Following a presentation Aggarwal gave at the 19th Annual New York GU Cancers Congress®, he discussed findings from his presentation examining treatment-emergent neuroendocrine prostate cancer (t-NEPC), including considerations for biopsy in metastatic CRPC to gauge for the emergence of NEPC type disease, in a conversation with CancerNetwork®.

Noting that he will typically re-biopsy for any patient suspected of developing t-ENPC, he pointed to NCCN guidelines that recommend a metastatic biopsy for all hormone-resistant disease types among patients with an accessible lesion. Specifically, he expressed that beyond the potential presence of t-ENPC type disease, repeat biopsy could identify other characteristics, which prognostically signal more aggressive disease, including genomic alterations, microsatellite instability–high disease variants, and the loss of AR expression, for which t-NEPCs are a resistance mechanism.

Next, Aggarwal highlighted clinical “triggers” that could prompt a repeat biopsy, which included the presence of liver metastases, a history of RB1 mutation expression on prior genomic testing, as well as low prostate-specific antigen (PSA) scores, PSMA-PET–negative disease, and soft tissue disease. He concluded by suggesting that not all PET-negative lesions lead to uncovering t-NEPC type disease upon biopsy, but that neuroendocrine detection is enriched when doing it for these lesions.

Aggarwal is program leader of Genitourinary Medical Oncology and associate director for Clinical Research at the University of California, San Francisco Helen Diller Family Comprehensive Cancer Center.

Transcript:

It’s this clinical gestalt of who we think is [developing t-ENPC]. That being said, NCCN guidelines recommend a metastatic biopsy in the hormone-resistant setting for all patients with an accessible lesion. We have to remember that there are other clinically actionable things we learn from that biopsy, including repeat genomic testing if it’s been done before or genomic testing for the first time, to look for a BRCA2 [mutation] or other associated alterations. Microsatellite [instability]–high [disease]––we see that in several patients. Then the histopathology, which we use to look at neuroendocrine [tumors], is one resistant feature. You can also have patients who may lose AR expression but also don’t have neuroendocrine markers, what we call double-negative phenotype, and we know that, prognostically, that’s also an indicator of more aggressive disease.

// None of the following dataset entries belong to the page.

Lemma ParseQuery_snoc q state values :
  ParseQuery q = (values, true) → Count "&" q + 2 <= maxQueryParams →
  ParseQuery (q +:+ String "&" (state_setting state)) = (values_add values "state" state, true).
Proof.
  unfold ParseQuery. intros H Hc. assert (Hn : contains_byte "&" (state_setting state) = false) by (by apply setting_no).
  rewrite Count_app. cbn [Count]. rewrite (Count_none _ (state_setting state)) by done. rewrite (proj2 (Z.ltb_ge _ _)) in H by lia.
  change (Ascii.eqb "&" "&") with true. rewrite (proj2 (Z.ltb_ge _ _)) by lia.
  rewrite Split_snoc, fold_left_app' by done. rewrite H. cbn [fold_left]. apply (parse_setting_setting _ _ ("state", state)).
Qed.
Lemma ParseQuery_one state : ParseQuery (state_setting state) = (values_add ∅ "state" state, true).
Proof.
  unfold ParseQuery. assert (Hn : contains_byte "&" (state_setting state) = false) by (by apply setting_no).
  rewrite Count_none by done. rewrite (proj2 (Z.ltb_ge _ _)) by (unfold maxQueryParams; lia). rewrite Split_none by done.
  cbn [fold_left]. apply (parse_setting_setting _ _ ("state", state)).
Qed.

(** The state arrives: the query of the location is the query of the URI and the state. *)
Lemma appendState_delivers uri state values :
  state ≠ "" → ParseQuery (query_of uri) = (values, true) → values !! "state" = None → Count "&" (query_of uri) + 2 <= maxQueryParams →
  ParseQuery (query_of (logout.appendState uri state)) = (<["state" := [state]]> values, true).
Proof.
  intros Hs Hq Hn Hc. unfold logout.appendState. rewrite bool_decide_eq_false_2 by done.
  assert (Hadd : values_add values "state" state = <["state" := [state]]> values) by (unfold values_add, values_at; by rewrite Hn).
  rewrite <- state_setting_eq. destruct (contains_byte "?" uri) eqn:Eq; unfold query_of in *.
  - rewrite Cut_found by done. rewrite <- Hadd. by apply ParseQuery_snoc.
  - change ("?" +:+ state_setting state) with (String "?" (state_setting state)). rewrite Cut_app by done.
    cbn [fst snd]. rewrite ParseQuery_one, <- Hadd. f_equal.
    rewrite Cut_none in Hq by done. by injection Hq as <-.
Qed.

(** ** Resolving clients *)

Section service.
Context {P : Platform} {C : TokenCodec} {H : logout.HintCodec} (s : logout.Service).

(** An active client of the registry, as the row and the value callers see. *)
Definition active_client (db : DB) (row : OidcClientRow) (c : Client) : Prop :=
  oidc_clients db !! cl_ID row = Some row ∧ c = client_of db row ∧ cl_Status row = client_StatusActive.

Lemma activeClientRecord_active c : activeClientRecord c = true → Client_Status c = client_StatusActive.
Proof. unfold activeClientRecord. intros E. apply andb_true_iff in E as [E _]. apply andb_true_iff in E as [_ E]. by apply bool_decide_eq_true in E. Qed.

Lemma GetActive_inl id w w' c :
  keyed cl_ID (oidc_clients (w_db w)) → client.GetActive id w = (w', inl c) → w_db w' = w_db w ∧ ∃ row, cl_ID row = id ∧ active_client (w_db w) row c.
Proof.
  intros Hok. unfold client.GetActive. intros E. tx_step E. apply Tx_bind_inl in E as (w1 & v & Hv%replace_error_inl & E).
  apply GetClient_inl in Hv as (Hdb & row & Hrow & ->). do 2 tx_step E. apply negb_false_iff, activeClientRecord_active in Hguard0.
  split; [done|]. pose proof (Hok _ _ Hrow) as Hid. simpl in Hid. exists row. split; [done|]. by split; [rewrite Hid|].
Qed.

Lemma ResolveActive_inl public w w' c :
  db_ok (w_db w) → client.ResolveActive public w = (w', inl c) →
  w_db w' = w_db w ∧ ∃ row, cl_ClientID row = public ∧ active_client (w_db w) row c.
Proof.
  intros Hok. unfold client.ResolveActive. intros E. tx_step E. apply Tx_bind_inl in E as (w1 & v & Hv%replace_error_inl & E).
  apply GetClientByPublicID_inl in Hv as (Hdb & row & Hrow & ->). do 2 tx_step E. apply negb_false_iff, activeClientRecord_active in Hguard0.
  apply find_row_Some in Hrow as [Hp [k Hk]]. apply bool_decide_eq_true in Hp. pose proof (proj1 (ok_clients _ Hok) _ _ Hk) as Hid. simpl in Hid. subst k.
  split; [done|]. exists row. by split.
Qed.

Lemma ResolveActive_reads public : reads (client.ResolveActive public).
Proof. unfold reads, client.ResolveActive. simpl. tx_rel_auto. apply tx_rel_replace_error; [apply _|]. apply reads_GetClientByPublicID. Qed.

Lemma exactLogoutURI_true c uri : logout.exactLogoutURI c uri = true → uri ≠ "" ∧ uri ∈ Client_LogoutURIs c.
Proof.
  unfold logout.exactLogoutURI. destruct (_ || _) eqn:E; [done|]. intros (u & Hin & Eu)%existsb_exists. apply bool_decide_eq_true in Eu. subst u.
  rewrite !orb_false_iff in E. destruct E as [[E _] _]. apply bool_decide_eq_false in E. by rewrite list_elem_of_In.
Qed.

Lemma hasDecodedStateKey_false uri :
  logout.hasDecodedStateKey uri = false → contains_byte "#" uri = false →
  ∃ values, ParseQuery (query_of uri) = (values, true) ∧ values !! "state" = None.
Proof.
  unfold logout.hasDecodedStateKey. intros E Hh. destruct (Url.Parse uri) as [u|] eqn:Ep; [|done]. apply Parse_query in Ep; [|done].
  rewrite Ep in E. destruct (_ != _); [done|]. destruct (ParseQuery (query_of uri)) as [values ok]. destruct ok; [|done]. simpl in E.
  exists values. split; [done|]. unfold Has in E. by apply bool_decide_eq_false, eq_None_not_Some in E.
Qed.

(** Where the browser goes: the registered URI, with the state as one more setting of
    its query. *)
Definition carries (uri state location : string) : Prop :=
  location = logout.appendState uri state ∧
  (state ≠ "" → contains_byte "#" uri = false → Count "&" (query_of uri) + 2 <= maxQueryParams →
   ∃ values, ParseQuery (query_of uri) = (values, true) ∧ values !! "state" = None ∧
     ParseQuery (query_of location) = (<["state" := [state]]> values, true)).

I would argue that there’s a lot of reasons to think about a metastatic biopsy for patients, which we do commonly in other disease types. That being said, yes, there are some clinical triggers where we’re going to try to push hard to do a biopsy. [For] any patient who has a liver metastasis, I’m going to think about a biopsy, regardless of what the PSA is or other clinical features. If a patient has a known RB1 mutation based on prior genomic testing, that’s going to be a scenario where I’ll make note that, yes, I want to get a biopsy on this patient at some point in their treatment course, ideally of a metastatic lesion, to look for neuroendocrine [disease]. Low PSA in relation to disease burden on imaging, PSMA-PET–negative, [and] soft tissue disease are sometimes triggers. Not all those patients [have neuroendocrine type disease], but you’re certainly enriching for neuroendocrine detection when you biopsy those PET-negative lesions. These are some of the clues that we might use in terms of guiding biopsy decisions.

Reference

Aggarwal R. Neuroendocrine prostate cancer: spectrum, recognition, and management implications. Presented at: 19th Annual New York GU Cancers Congress®; March 13-14, 2026; New York, NY.